▶ _WORK REQUIRED_
Starting at the line below holding "mret (inr (req" and stopping at the line holding "decode ← LengthOf Decoding id;", print every line exactly, both ends included, and leave the rest out.

▶ _DATASET EXCERPTS_

(** A method of a queue; a missing queue is a nil interface and panics. *)
Definition onQueue {A} (k : queueKind) (executorID : string) (c : M workQueue A) : M scheduler A := fun s =>
  q ← queues k s !! executorID;
  '(a, q') ← c q;
  Some (a, setQueues k (<[executorID := q']> (queues k s)) s).

(** A loop of a queue that asks the request manager about the items. *)
Definition sweep {A} (k : queueKind) (executorID : string)
    (loop : list WorkItem -> M stateManager (A * list WorkItem)) : M scheduler A :=
  q ← getsO (fun s => queues k s !! executorID);
  r ← onState (loop (wq_works q));
  onQueue k executorID (modS (fun q => q <| wq_works := r.2 |>)) ;;
  mret r.1.

Definition Pop (k : queueKind) (executorID : string) : M scheduler (option WorkItem) :=
  sweep k executorID popLoop.

Definition Peek (k : queueKind) (executorID : string) : M scheduler (option WorkItem) :=
  sweep k executorID peekLoop.

Definition Dequeue (executorID : string) (maxSeqs : Z) : M scheduler (list WorkItem) :=
  if maxSeqs =? 0 then mret []
  else sweep Decoding executorID (dequeueLoop (Z.to_nat maxSeqs)).

Definition LengthOf (k : queueKind) (executorID : string) : M scheduler Z :=
  getsO (fun s => QueueLength <$> queues k s !! executorID).

(** ** Assignment *)

Definition AssignExecutor (req : Request) : M scheduler (error + Request) :=
  s ← getS;
  if String.eqb (req_ExecutorID req) "" then
    if len (sd_executorIDs s) =? 0
    then mret (inl (TextError ("no executor is available for request " +:+ req_RequestId req)))
    else
      let index := sd_nextExecutor s in
      modS (fun s => s <| sd_nextExecutor := u64 (sd_nextExecutor s + 1) |>) ;;
      id ← getsO (fun s => idx (sd_executorIDs s) (index mod len (sd_executorIDs s)));
      mret (inr (req <| req_ExecutorID := id |>))
  else if existsb (String.eqb (req_ExecutorID req)) (sd_executorIDs s) then mret (inr req)
  else mret (inl (TextError ("executor " +:+ req_ExecutorID req +:+ " is not registered"))).

(** ** Queueing *)

(** The sums of the queue lengths over the executors. *)
Fixpoint queueLengths (executorIDs : list string) : M scheduler (Z * Z) :=
  match executorIDs with
  | [] => mret (0, 0)
  | id :: ids =>
      small ← LengthOf SmallPrefill id;
      large ← LengthOf LargePrefill id;
      decode ← LengthOf Decoding id;
      r ← queueLengths ids;
      mret (small +u large +u r.1, decode +u r.2)
  end.

Definition trySchedule (executorID : string) : M scheduler unit :=
  s ← getS;
  match sd_prefillSmall s !! executorID, sd_prefillLarge s !! executorID, sd_decode s !! executorID with
  | Some small, Some large, Some decode =>
      (if (10 <? QueueLength large) || (30 <? QueueLength small)
          || (sd_thresholdSeqs s <=? QueueLength decode)
       then modS (fun s => s <| sd_patchExecuteChan := true |>)
       else mret tt) ;;
      r ← queueLengths (sd_executorIDs s);
      sd_metric (SetPrefillQueueLength r.1) ;;
      sd_metric (SetDecodeQueueLength r.2)
  | _, _, _ => mret tt
  end.

Definition noQueue (executorID which : string) : error :=
  New CodeExecutorUnavailable ("executor " +:+ executorID +:+ " has no " +:+ which +:+ " queue").

(** The queue a work item belongs to, if its phase has one. *)
Definition kindOf (longPrefillThreshold : Z) (work : WorkItem) : option queueKind :=
  match wi_Phase work with
  | WorkPhasePrefill =>
      Some (if wi_TokenCntTotal work <=? longPrefillThreshold then SmallPrefill else LargePrefill)
  | WorkPhaseDecode => Some Decoding
  | WorkPhaseOther _ => None
  end.

Definition queueName (k : queueKind) : string :=
  match k with Decoding => "decodeQueue" | _ => "prefillQueue" end.
Definition phaseName (k : queueKind) : string :=
  match k with Decoding => "decode" | _ => "prefill" end.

▶ _TASK RESULT_
      mret (inr (req <| req_ExecutorID := id |>))
  else if existsb (String.eqb (req_ExecutorID req)) (sd_executorIDs s) then mret (inr req)
  else mret (inl (TextError ("executor " +:+ req_ExecutorID req +:+ " is not registered"))).

(** ** Queueing *)

(** The sums of the queue lengths over the executors. *)
Fixpoint queueLengths (executorIDs : list string) : M scheduler (Z * Z) :=
  match executorIDs with
  | [] => mret (0, 0)
  | id :: ids =>
      small ← LengthOf SmallPrefill id;
      large ← LengthOf LargePrefill id;
      decode ← LengthOf Decoding id;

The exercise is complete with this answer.